▽
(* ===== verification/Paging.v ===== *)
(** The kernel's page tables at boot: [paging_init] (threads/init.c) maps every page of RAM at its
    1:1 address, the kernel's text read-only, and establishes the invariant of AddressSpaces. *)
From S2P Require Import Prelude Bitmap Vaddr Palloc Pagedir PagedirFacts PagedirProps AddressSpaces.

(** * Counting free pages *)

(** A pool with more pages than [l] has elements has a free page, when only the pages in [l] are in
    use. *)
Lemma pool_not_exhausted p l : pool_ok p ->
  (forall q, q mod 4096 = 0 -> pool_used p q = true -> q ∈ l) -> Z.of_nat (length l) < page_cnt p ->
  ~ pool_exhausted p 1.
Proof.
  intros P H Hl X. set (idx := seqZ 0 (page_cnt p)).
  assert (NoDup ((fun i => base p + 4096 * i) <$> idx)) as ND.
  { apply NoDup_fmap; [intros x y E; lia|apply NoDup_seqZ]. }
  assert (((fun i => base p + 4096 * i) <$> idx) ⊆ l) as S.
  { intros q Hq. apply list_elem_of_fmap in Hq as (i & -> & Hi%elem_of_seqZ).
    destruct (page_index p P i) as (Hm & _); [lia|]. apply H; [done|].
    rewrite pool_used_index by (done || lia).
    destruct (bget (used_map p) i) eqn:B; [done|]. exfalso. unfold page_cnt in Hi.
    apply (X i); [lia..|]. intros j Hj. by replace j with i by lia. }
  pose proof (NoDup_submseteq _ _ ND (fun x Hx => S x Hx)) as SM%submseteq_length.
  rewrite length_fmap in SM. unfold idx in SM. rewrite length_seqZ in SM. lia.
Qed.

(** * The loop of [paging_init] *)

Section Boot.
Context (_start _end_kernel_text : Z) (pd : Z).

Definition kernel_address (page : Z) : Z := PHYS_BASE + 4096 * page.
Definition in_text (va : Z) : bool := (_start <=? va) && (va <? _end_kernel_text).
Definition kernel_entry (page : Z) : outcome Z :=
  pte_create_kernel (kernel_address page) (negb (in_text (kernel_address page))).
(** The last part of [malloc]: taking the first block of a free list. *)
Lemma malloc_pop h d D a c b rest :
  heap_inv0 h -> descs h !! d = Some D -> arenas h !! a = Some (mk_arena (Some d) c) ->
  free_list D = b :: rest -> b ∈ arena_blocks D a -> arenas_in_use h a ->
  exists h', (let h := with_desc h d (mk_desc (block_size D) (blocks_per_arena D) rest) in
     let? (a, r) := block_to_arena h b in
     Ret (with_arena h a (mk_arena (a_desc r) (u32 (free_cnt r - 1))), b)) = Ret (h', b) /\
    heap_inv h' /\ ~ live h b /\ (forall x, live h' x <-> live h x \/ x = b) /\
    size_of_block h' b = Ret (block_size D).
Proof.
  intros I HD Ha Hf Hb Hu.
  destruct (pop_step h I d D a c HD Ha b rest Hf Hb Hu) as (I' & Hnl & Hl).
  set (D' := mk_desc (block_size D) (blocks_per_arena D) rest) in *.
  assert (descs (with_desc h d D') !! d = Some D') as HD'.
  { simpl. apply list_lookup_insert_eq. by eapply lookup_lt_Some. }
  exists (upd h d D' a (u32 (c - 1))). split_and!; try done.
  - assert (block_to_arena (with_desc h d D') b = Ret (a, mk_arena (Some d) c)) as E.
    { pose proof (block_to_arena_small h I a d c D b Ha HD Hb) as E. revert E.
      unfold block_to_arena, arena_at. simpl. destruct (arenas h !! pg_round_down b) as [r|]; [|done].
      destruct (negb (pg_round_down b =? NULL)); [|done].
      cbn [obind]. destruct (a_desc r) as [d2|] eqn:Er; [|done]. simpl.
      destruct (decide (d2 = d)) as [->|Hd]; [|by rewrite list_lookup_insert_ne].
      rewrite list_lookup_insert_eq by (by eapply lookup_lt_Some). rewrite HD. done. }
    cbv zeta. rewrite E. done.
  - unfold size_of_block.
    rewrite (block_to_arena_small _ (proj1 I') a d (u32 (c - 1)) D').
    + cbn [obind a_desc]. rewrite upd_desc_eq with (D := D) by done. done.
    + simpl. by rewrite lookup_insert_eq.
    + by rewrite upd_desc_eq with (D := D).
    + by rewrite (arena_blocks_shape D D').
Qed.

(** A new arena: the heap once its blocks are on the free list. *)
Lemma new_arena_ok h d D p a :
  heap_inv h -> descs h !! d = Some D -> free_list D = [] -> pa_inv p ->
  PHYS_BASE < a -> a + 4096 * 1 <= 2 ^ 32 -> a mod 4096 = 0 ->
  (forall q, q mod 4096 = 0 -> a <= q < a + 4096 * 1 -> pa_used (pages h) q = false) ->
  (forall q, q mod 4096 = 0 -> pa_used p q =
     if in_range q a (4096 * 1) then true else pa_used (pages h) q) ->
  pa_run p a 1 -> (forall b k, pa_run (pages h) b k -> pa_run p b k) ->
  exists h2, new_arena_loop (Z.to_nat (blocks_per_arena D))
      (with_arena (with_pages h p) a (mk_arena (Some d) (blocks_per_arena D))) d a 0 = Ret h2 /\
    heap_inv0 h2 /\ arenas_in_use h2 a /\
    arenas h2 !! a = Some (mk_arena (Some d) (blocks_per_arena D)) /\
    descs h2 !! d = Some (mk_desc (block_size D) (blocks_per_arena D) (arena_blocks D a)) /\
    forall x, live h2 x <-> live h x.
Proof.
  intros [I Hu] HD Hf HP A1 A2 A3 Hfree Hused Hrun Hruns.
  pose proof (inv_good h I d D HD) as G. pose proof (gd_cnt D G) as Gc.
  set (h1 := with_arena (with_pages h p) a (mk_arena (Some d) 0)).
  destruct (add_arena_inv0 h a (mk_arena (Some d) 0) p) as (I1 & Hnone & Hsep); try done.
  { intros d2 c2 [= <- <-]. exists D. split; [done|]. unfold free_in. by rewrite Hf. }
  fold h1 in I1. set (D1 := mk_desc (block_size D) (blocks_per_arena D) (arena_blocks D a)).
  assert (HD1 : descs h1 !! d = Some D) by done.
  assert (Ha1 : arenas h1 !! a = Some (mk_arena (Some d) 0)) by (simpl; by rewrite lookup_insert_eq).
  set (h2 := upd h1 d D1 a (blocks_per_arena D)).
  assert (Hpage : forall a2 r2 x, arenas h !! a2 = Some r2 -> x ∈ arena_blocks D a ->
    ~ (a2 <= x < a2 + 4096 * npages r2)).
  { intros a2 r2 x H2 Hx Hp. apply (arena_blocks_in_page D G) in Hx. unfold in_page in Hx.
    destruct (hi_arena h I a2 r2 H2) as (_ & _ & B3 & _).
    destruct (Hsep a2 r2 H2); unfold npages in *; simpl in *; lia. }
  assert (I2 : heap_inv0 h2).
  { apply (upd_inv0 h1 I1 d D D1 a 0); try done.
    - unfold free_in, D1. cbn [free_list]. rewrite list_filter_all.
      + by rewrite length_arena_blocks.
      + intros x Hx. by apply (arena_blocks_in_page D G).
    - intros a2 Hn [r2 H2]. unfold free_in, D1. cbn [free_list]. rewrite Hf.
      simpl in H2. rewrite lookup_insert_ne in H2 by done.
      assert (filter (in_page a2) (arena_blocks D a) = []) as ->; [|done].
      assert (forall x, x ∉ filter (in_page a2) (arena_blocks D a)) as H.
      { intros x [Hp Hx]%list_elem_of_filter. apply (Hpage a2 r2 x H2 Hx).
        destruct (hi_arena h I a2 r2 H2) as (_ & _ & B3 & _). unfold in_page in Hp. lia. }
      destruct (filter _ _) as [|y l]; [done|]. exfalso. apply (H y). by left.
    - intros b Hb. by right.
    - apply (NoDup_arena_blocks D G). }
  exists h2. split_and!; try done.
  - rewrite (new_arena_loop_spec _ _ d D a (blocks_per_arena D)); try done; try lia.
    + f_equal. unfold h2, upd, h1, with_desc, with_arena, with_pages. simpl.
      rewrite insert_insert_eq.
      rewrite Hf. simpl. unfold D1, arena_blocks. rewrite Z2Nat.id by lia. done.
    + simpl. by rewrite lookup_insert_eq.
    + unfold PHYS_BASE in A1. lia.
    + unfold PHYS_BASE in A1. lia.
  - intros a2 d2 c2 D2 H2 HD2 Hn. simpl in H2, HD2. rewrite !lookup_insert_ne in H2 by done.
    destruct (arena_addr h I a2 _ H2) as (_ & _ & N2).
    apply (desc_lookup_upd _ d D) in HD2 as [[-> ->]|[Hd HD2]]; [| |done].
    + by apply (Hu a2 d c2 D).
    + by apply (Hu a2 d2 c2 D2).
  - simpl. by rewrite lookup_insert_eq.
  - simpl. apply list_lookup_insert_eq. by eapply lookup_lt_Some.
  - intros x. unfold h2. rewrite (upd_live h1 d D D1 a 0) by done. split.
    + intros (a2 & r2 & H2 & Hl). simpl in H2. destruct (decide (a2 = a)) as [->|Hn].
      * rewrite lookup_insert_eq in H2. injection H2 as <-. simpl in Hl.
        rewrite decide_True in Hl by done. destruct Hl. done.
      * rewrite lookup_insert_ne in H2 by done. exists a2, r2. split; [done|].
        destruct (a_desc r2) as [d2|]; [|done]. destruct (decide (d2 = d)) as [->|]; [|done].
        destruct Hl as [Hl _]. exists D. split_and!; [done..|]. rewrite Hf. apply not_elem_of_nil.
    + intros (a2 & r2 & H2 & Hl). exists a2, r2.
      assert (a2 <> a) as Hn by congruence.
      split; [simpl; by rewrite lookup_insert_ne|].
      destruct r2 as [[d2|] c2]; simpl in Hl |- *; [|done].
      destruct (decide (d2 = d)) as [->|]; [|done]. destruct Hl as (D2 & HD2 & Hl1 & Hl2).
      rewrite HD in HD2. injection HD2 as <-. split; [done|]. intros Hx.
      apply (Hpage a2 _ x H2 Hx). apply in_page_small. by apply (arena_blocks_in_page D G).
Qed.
△
Within the listing above, give again exactly every line from the line with "apply (desc_lookup_upd _" through the line with "assert (a2 <> a) as Hn by congruence.", both included, and no other line.

◆ RESULT OF THE TASK
    apply (desc_lookup_upd _ d D) in HD2 as [[-> ->]|[Hd HD2]]; [| |done].
    + by apply (Hu a2 d c2 D).
    + by apply (Hu a2 d2 c2 D2).
  - simpl. by rewrite lookup_insert_eq.
  - simpl. apply list_lookup_insert_eq. by eapply lookup_lt_Some.
  - intros x. unfold h2. rewrite (upd_live h1 d D D1 a 0) by done. split.
    + intros (a2 & r2 & H2 & Hl). simpl in H2. destruct (decide (a2 = a)) as [->|Hn].
      * rewrite lookup_insert_eq in H2. injection H2 as <-. simpl in Hl.
        rewrite decide_True in Hl by done. destruct Hl. done.
      * rewrite lookup_insert_ne in H2 by done. exists a2, r2. split; [done|].
        destruct (a_desc r2) as [d2|]; [|done]. destruct (decide (d2 = d)) as [->|]; [|done].
        destruct Hl as [Hl _]. exists D. split_and!; [done..|]. rewrite Hf. apply not_elem_of_nil.
    + intros (a2 & r2 & H2 & Hl). exists a2, r2.
      assert (a2 <> a) as Hn by congruence.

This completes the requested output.